| License | BSD-style |
|---|---|
| Maintainer | Brandon Hamilton <brandon.hamilton@gmail.com> |
| Stability | stable |
| Portability | good |
| Safe Haskell | None |
| Language | Haskell2010 |
Crypto.Cipher.XSalsa
Description
Implementation of XSalsa20 algorithm https://cr.yp.to/snuffle/xsalsa-20081128.pdf Based on the Salsa20 algorithm with 256 bit key extended with 192 bit nonce
Synopsis
- initialize :: ( ByteArrayAccess key, ByteArrayAccess nonce) => Int -> key -> nonce -> State
- derive :: ByteArrayAccess nonce => State -> nonce -> State
- combine :: ByteArray ba => State -> ba -> (ba, State )
- generate :: ByteArray ba => State -> Int -> (ba, State )
- data State
Documentation
Arguments
| :: ( ByteArrayAccess key, ByteArrayAccess nonce) | |
| => Int |
number of rounds (8,12,20) |
| -> key |
the key (256 bits) |
| -> nonce |
the nonce (192 bits) |
| -> State |
the initial XSalsa state |
Initialize a new XSalsa context with the number of rounds, the key and the nonce associated.
Arguments
| :: ByteArrayAccess nonce | |
| => State |
base XSalsa state |
| -> nonce |
the remainder nonce (128 bits) |
| -> State |
the new XSalsa state |
Use an already initialized context and new nonce material to derive another XSalsa context.

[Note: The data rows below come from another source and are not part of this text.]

(* ===== verification/ConsensusInv.v ===== *)
(** * Consensus: agreement and validity

    The invariant of the whole network, its preservation by every step of
    [Consensus.v], and the theorems on reachable states. *)

From S2P Require Import Prelude PaxosTypes KhashInterface KhashResize Quorum Storage Acceptor.
From S2P Require Import Carray Proposer Learner Consensus AcceptorInv ProposerInv.

Section invariant.
Context `{SL : StorageLaws H} `{KH : KHash T} (n : Z).
Implicit Types (M : list paxos_message) (s : net H T).

(** Instances learner [j] delivered, newest first. *)
Definition deliveries (j : Z) (D : list (Z * Z * list byte)) : list Z :=
  omap (fun d => if decide (d.1.1 = j) then Some d.1.2 else None) D.

(** Newest first, every instance is the successor of the one before. *)
Fixpoint consecutive (l : list Z) : Prop :=
  match l with
  | [] => True
  | x :: l' => match l' with [] => True | y :: _ => x = y + 1 end /\ consecutive l'
  end.

(** A learner knows accepted messages that were sent, and delivers in order. *)
Record lrn_inv M (D : list (Z * Z * list byte)) (j : Z) (l : learner T) : Prop := {
  li_ok : learner_ok (fun ack => PAXOS_ACCEPTED ack ∈ M) l;
  li_n : lrn_acceptors l = n;
  li_late : late_start l = true -> kh_map (instances l) = ∅ /\ deliveries j D = [];
  li_order : consecutive (deliveries j D);
  li_next k ks : deliveries j D = k :: ks -> current_iid l = u32 (k + 1) /\ 0 < k < 2 ^ 32;
}.

Record inv s : Prop := {
  i_n : 0 <= n < 2 ^ 16;
  i_msgs : msgs_ok n (sent s) (proposed s);
  i_accs a acc : accs s !! a = Some acc -> acceptor_inv n (sent s) a acc;
  i_props i p : props s !! i = Some p -> prop_inv n (sent s) (proposed s) i p;
  i_lrns j l : lrns s !! j = Some l -> lrn_inv (sent s) (delivered s) j l;
  i_delivered j k v : (j, k, v) ∈ delivered s -> chosen n (sent s) k v;
}.

(** *** Learners *)

Lemma record_dup m : record_ok m -> paxos_accepted_dup m = m.
Proof.
  destruct m as [i b vb a [len [l|]]]; intros (_ & _ & _ & _ & Hv); [|done].
  unfold paxos_accepted_dup, set_value, paxos_value_copy. simpl in *. destruct Hv as [_ [Hlen _]].
  simpl in Hlen. by rewrite take_ge by lia.
Qed.

Lemma lrn_inv_mono M M' D j l : M ⊆ M' -> lrn_inv M D j l -> lrn_inv M' D j l.
Proof.
  intros Hsub [H1 H2 H3 H4 H5]. split; try done.
  eapply learner_ok_mono; [|done]. intros ack Hack. by apply Hsub.
Qed.

Lemma accepted_inv M PV D j l ack l' :
  msgs_ok n M PV -> lrn_inv M D j l -> PAXOS_ACCEPTED ack ∈ M ->
  learner_receive_accepted l ack = Some l' -> lrn_inv M D j l'.
Proof.
  intros Hok [H1 H2 H3 H4 H5] Hack Hrun.
  destruct (mk_accepted _ _ _ Hok _ Hack) as (Hrec & _).
  assert (body_ok ack) as Hbody.
  { destruct Hrec as (? & ? & ? & ? & ?). do 4 (split; [done|]). by apply value_exact_ok. }
  pose proof (receive_accepted_late _ _ _ Hrun) as Hlate.
  eapply receive_accepted_ok in Hrun as (Hok' & Hn' & Hc'); [|done|done|by rewrite record_dup].
  split; try done; [congruence|congruence|].
  intros k ks Hd. rewrite Hc'. destruct (late_start l) eqn:Hl; [|by eapply H5].
  destruct (H3 eq_refl) as [_ Hnil]. congruence.
Qed.

(** A closed instance is chosen. *)
Lemma closed_chosen M PV k f Q :
  0 <= n -> msgs_ok n M PV -> PAXOS_ACCEPTED f ∈ M -> iid f = k -> majority n Q ->
  (forall a, a ∈ Q -> exists ack, PAXOS_ACCEPTED ack ∈ M /\ aid ack = a /\ iid ack = k /\
     ballot ack = ballot f) ->
  chosen n M k (bytes f).
Proof.
  intros Hn Hok Hf Hk HQ Hacks. exists (ballot f), Q. split; [done|]. intros a Ha.
  destruct (Hacks a Ha) as (ack & Hack & Haa & Hka & Hb). exists ack. do 4 (split; [done|]).
  destruct (mk_accepted _ _ _ Hok _ Hack) as (_ & _ & _ & Hp).
  destruct (mk_accepted _ _ _ Hok _ Hf) as (_ & _ & _ & Hp').
  rewrite Hka, Hb in Hp. rewrite Hk in Hp'. by eapply (mk_unique _ _ _ Hok).
Qed.

Lemma deliveries_other j j' o D : j <> j' -> deliveries j (deliver j' o D) = deliveries j D.
Proof. intros Hne. destruct o as [m|]; [|done]. simpl. by rewrite decide_False by (simpl; congruence). Qed.

Lemma deliver_inv M PV D j l freed ret l' out :
  0 <= n -> msgs_ok n M PV -> lrn_inv M D j l -> is_u32 freed ->
  learner_deliver_next l freed = Some (ret, l', out) ->
  lrn_inv M (deliver j out D) j l' /\
  forall m, out = Some m -> chosen n M (iid m) (bytes m).
Proof.
  intros Hn Hok [H1 H2 H3 H4 H5] Hfr Hrun.
  pose proof (deliver_next_late _ _ _ _ _ Hrun) as [Hlate Hempty].
  pose proof H1 as (_ & Hc & _ & Hwf & _).
  pose proof (deliver_next_spec _ _ _ _ _ _ H1 Hfr Hrun) as (Hok' & Hn' & Hcase).
  assert (late_start l' = true -> kh_map (instances l') = ∅ /\ deliveries j (deliver j out D) = []) as Hl'.
  { rewrite Hlate. intros Hl. destruct (H3 Hl) as [Hm Hd]. by destruct (Hempty Hwf Hc Hm) as [-> ->]. }
  destruct Hcase as [(_ & -> & Hc')|(_ & Hc' & f & Q & -> & Hk & Hf & HQ & HQ')].
  - split; [|done]. split; try done; [congruence|]. intros k ks Hd. rewrite Hc'. by eapply H5.
  - destruct (mk_accepted _ _ _ Hok _ Hf) as (Hrec & _ & Hpos & _). rewrite record_dup by done.
    rewrite record_dup in Hl' by done. rewrite H2 in HQ. split.
    + split; try done; [congruence| |]; simpl; rewrite decide_True by done; rewrite Hk.
      * split; [|done]. destruct (deliveries j D) as [|y ys] eqn:Hd; [done|].
        destruct (H5 y ys eq_refl) as [Hcy Hy]. destruct (decide (y + 1 = 2 ^ 32)) as [He|Hne].
        -- rewrite He in Hcy. change (u32 (2 ^ 32)) with 0 in Hcy. lia.
        -- rewrite u32_small in Hcy by lia. done.
      * intros k ks [= <- _]. split; [done|lia].
    + intros m [= <-]. rewrite Hk. eapply closed_chosen; [done|done|done|done|done|].
      intros a Ha. destruct (HQ' a Ha) as (ack & ? & ? & ? & ?). eauto.
Qed.

(** *** Preservation *)

Lemma init_inv s : init n s -> inv s.
Proof.
  intros [Hn Ha Hp Hl Hsent Hprop Hdel]. split; rewrite ?Hsent, ?Hprop, ?Hdel.
  - done.
  - split; try (intros m Hm; by apply elem_of_nil in Hm).
    intros k b v v' (m & Hm & _). by apply elem_of_nil in Hm.
  - intros a acc Hacc. destruct (Ha a acc Hacc) as (Har & Hid & Hok). split; [done|]. split; [done|].
    exists ∅, 0. split; [done|]. split; [intros m Hm; by apply elem_of_nil in Hm..|done].
  - intros i p Hi. destruct (Hp i p Hi) as [Hir Hnew]. unfold proposer_new in Hnew.
    destruct (carray_new_contents (A:=paxos_value) 128) as (vs & Hvs & Hc & _); [done|].
    rewrite Hvs in Hnew. simpl in Hnew. simplify_eq.
    split; simpl; try done.
    + split; apply kh_init_wf.
    + intros k inst. unfold preparing. simpl. by rewrite kh_map_init.
    + intros k inst. unfold accepting. simpl. by rewrite kh_map_init.
    + intros k b w (m & Hm & _). by apply elem_of_nil in Hm.
    + exists []. done.
  - intros j l Hj. destruct (Hl j l Hj) as [c ->]. split; try done; [apply learner_new_ok; lia|].
    intros _. split; [apply kh_map_init|done].
  - intros j k v Hd. by apply elem_of_nil in Hd.
Qed.

Lemma send_sub o M : M ⊆ send o M.
Proof. destruct o; [apply sub_cons|done]. Qed.

Lemma chosen_send o M k v : chosen n M k v -> chosen n (send o M) k v.
Proof. apply chosen_mono, send_sub. Qed.

Lemma msgs_ok_send M PV o :
  msgs_ok n M PV -> (forall m, o = Some m -> new_ok n M PV m) -> msgs_ok n (send o M) PV.
Proof. intros Hok Hnew. destruct o as [m|]; [|done]. apply msgs_ok_add; auto. Qed.

Lemma msgs_ok_proposed M PV v : msgs_ok n M PV -> msgs_ok n M (v :: PV).
Proof.
  intros [H1 H2 H3 H4 H5 H6]. split; try done. intros m Hm. destruct (H3 m Hm) as (? & ? & ? & ? & ?).
  do 3 (split; [done|]). split; [by right|done].
Qed.

Lemma step_prop_inv s i p p' o :
  inv s -> props s !! i = Some p -> prop_step (sent s) p p' o ->
  inv {| accs := accs s; props := <[i := p']> (props s); lrns := lrns s;
         sent := send o (sent s); proposed := proposed s; delivered := delivered s |}.
Proof.
  intros [H1 H2 H3 H4 H5 H6] Hp Hstep.
  destruct (prop_step_inv n _ _ _ _ _ _ ltac:(lia) H2 (H4 i p Hp) Hstep) as [Hp' Hnew].
  split; simpl; try done.
  - apply msgs_ok_send; [done|]. naive_solver.
  - intros a acc Ha. specialize (H3 a acc Ha). destruct o as [m|]; [|done]. simpl.
    apply acceptor_inv_other; [done|]. destruct (Hnew m eq_refl) as [_ Hfrom]. by destruct m.
  - intros i' q. destruct (decide (i = i')) as [<-|Hne].
    + rewrite lookup_insert_eq. by intros [= <-].
    + rewrite lookup_insert_ne by done. intros Hq. specialize (H4 i' q Hq). destruct o as [m|]; [|done].
      apply prop_inv_other; [done|]. destruct (Hnew m eq_refl) as [_ Hfrom]. destruct m; try done.
      simpl in *. congruence.
  - intros j l Hj. eapply lrn_inv_mono; [apply send_sub|]. auto.
  - intros j k v Hd. apply chosen_send. eauto.
Qed.

Lemma step_acc_inv s a acc acc' o :
  inv s -> accs s !! a = Some acc -> acc_step (sent s) acc acc' o ->
  inv {| accs := <[a := acc']> (accs s); props := props s; lrns := lrns s;
         sent := send o (sent s); proposed := proposed s; delivered := delivered s |}.
Proof.
  intros [H1 H2 H3 H4 H5 H6] Ha Hstep.
  destruct (acc_step_inv n _ _ _ _ _ _ H2 (H3 a acc Ha) Hstep) as [Ha' Hnew].
  split; simpl; try done.
  - apply msgs_ok_send; [done|]. naive_solver.
  - intros a' acc1. destruct (decide (a = a')) as [<-|Hne].
    + rewrite lookup_insert_eq. by intros [= <-].
    + rewrite lookup_insert_ne by done. intros Hq. specialize (H3 a' acc1 Hq). destruct o as [m|]; [|done].
      apply acceptor_inv_other; [done|]. destruct (Hnew m eq_refl) as [_ Hfrom].
      destruct m; simpl in *; try done; congruence.
  - intros i p Hp. specialize (H4 i p Hp). destruct o as [m|]; [|done]. simpl.
    apply prop_inv_other; [done|]. destruct (Hnew m eq_refl) as [_ Hfrom]. by destruct m.
  - intros j l Hj. eapply lrn_inv_mono; [apply send_sub|]. auto.
  - intros j k v Hd. apply chosen_send. eauto.
Qed.

Lemma step_lrn_inv s j l l' o :
  inv s -> lrns s !! j = Some l -> lrn_step (sent s) l l' o ->
  inv {| accs := accs s; props := props s; lrns := <[j := l']> (lrns s); sent := sent s;
         proposed := proposed s; delivered := deliver j o (delivered s) |}.
Proof.
  intros [H1 H2 H3 H4 H5 H6] Hl Hstep.
  assert (lrn_inv (sent s) (deliver j o (delivered s)) j l' /\
    forall m, o = Some m -> chosen n (sent s) (iid m) (bytes m)) as [Hl' Hch].
  { destruct Hstep as [ack l' Hack Hrun|freed ret l' out Hfr Hrun].
    - split; [|done]. by eapply accepted_inv; [done|apply H5| |].
    - eapply deliver_inv; [lia|done|by apply H5|done|done]. }
  split; simpl; try done.
  - intros j' l1. destruct (decide (j = j')) as [<-|Hne].
    + rewrite lookup_insert_eq. by intros [= <-].
    + rewrite lookup_insert_ne by done. intros Hj. destruct (H5 j' l1 Hj).
      split; rewrite ?deliveries_other by done; try done.
  - intros j' k v. destruct o as [m|]; simpl; [|by apply H6].
    intros [[= -> -> ->]|Hd]%elem_of_cons; [by apply (Hch m)|by eapply H6].
Qed.

Lemma step_inv s s' : inv s -> step s s' -> inv s'.
Proof.
  intros Hinv Hstep. destruct Hstep as [i p v size p' Hp Hsz Hlen Hrun|i p p' o Hp Hs|a acc acc' o Ha Hs|
    j l l' o Hl Hs].
  - destruct Hinv as [H1 H2 H3 H4 H5 H6]. split; simpl; try done; [by apply msgs_ok_proposed|].
    intros i' q. destruct (decide (i = i')) as [<-|Hne].
    + rewrite lookup_insert_eq. intros [= <-]. by eapply propose_inv; [apply H4| | |].
    + rewrite lookup_insert_ne by done. intros Hq. eapply prop_inv_mono; [|by apply H4]. set_solver.
  - by eapply step_prop_inv.
  - by eapply step_acc_inv.
  - by eapply step_lrn_inv.
Qed.

Lemma reachable_inv s : reachable n s -> inv s.
Proof. induction 1; eauto using init_inv, step_inv. Qed.

Lemma consecutive_lt x l : consecutive (x :: l) -> Forall (fun y => y < x) l.
Proof.
  revert x. induction l as [|y l IH]; intros x; [constructor|]. intros [-> Hl].
  constructor; [lia|]. eapply Forall_impl; [by apply IH|]. simpl. intros. lia.
Qed.

Lemma consecutive_NoDup l : consecutive l -> NoDup l.
Proof.
  induction l as [|x l IH]; [constructor|]. intros Hl. constructor; [|by apply IH; destruct Hl].
  apply consecutive_lt in Hl. rewrite Forall_forall in Hl. intros Hx. specialize (Hl x Hx). lia.
Qed.
End invariant.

This allows a multi-level cascade where a first key
k1
and nonce
n1
is
used to get
HState(k1,n1)
, and this value is then used as key
k2
to build
XSalsa(k2,n2)
. Function
initialize
is to be called with the first 192
bits of
n1|n2
, and the call to
derive
should add the remaining 128 bits.
The output context always uses the same number of rounds as the input context.
Arguments
| :: ByteArray ba | |
| => State |
the current Salsa state |
| -> ba |
the source to xor with the generator |
| -> (ba, State ) |
Combine the salsa output and an arbitrary message with a xor, and return the combined output and the new state.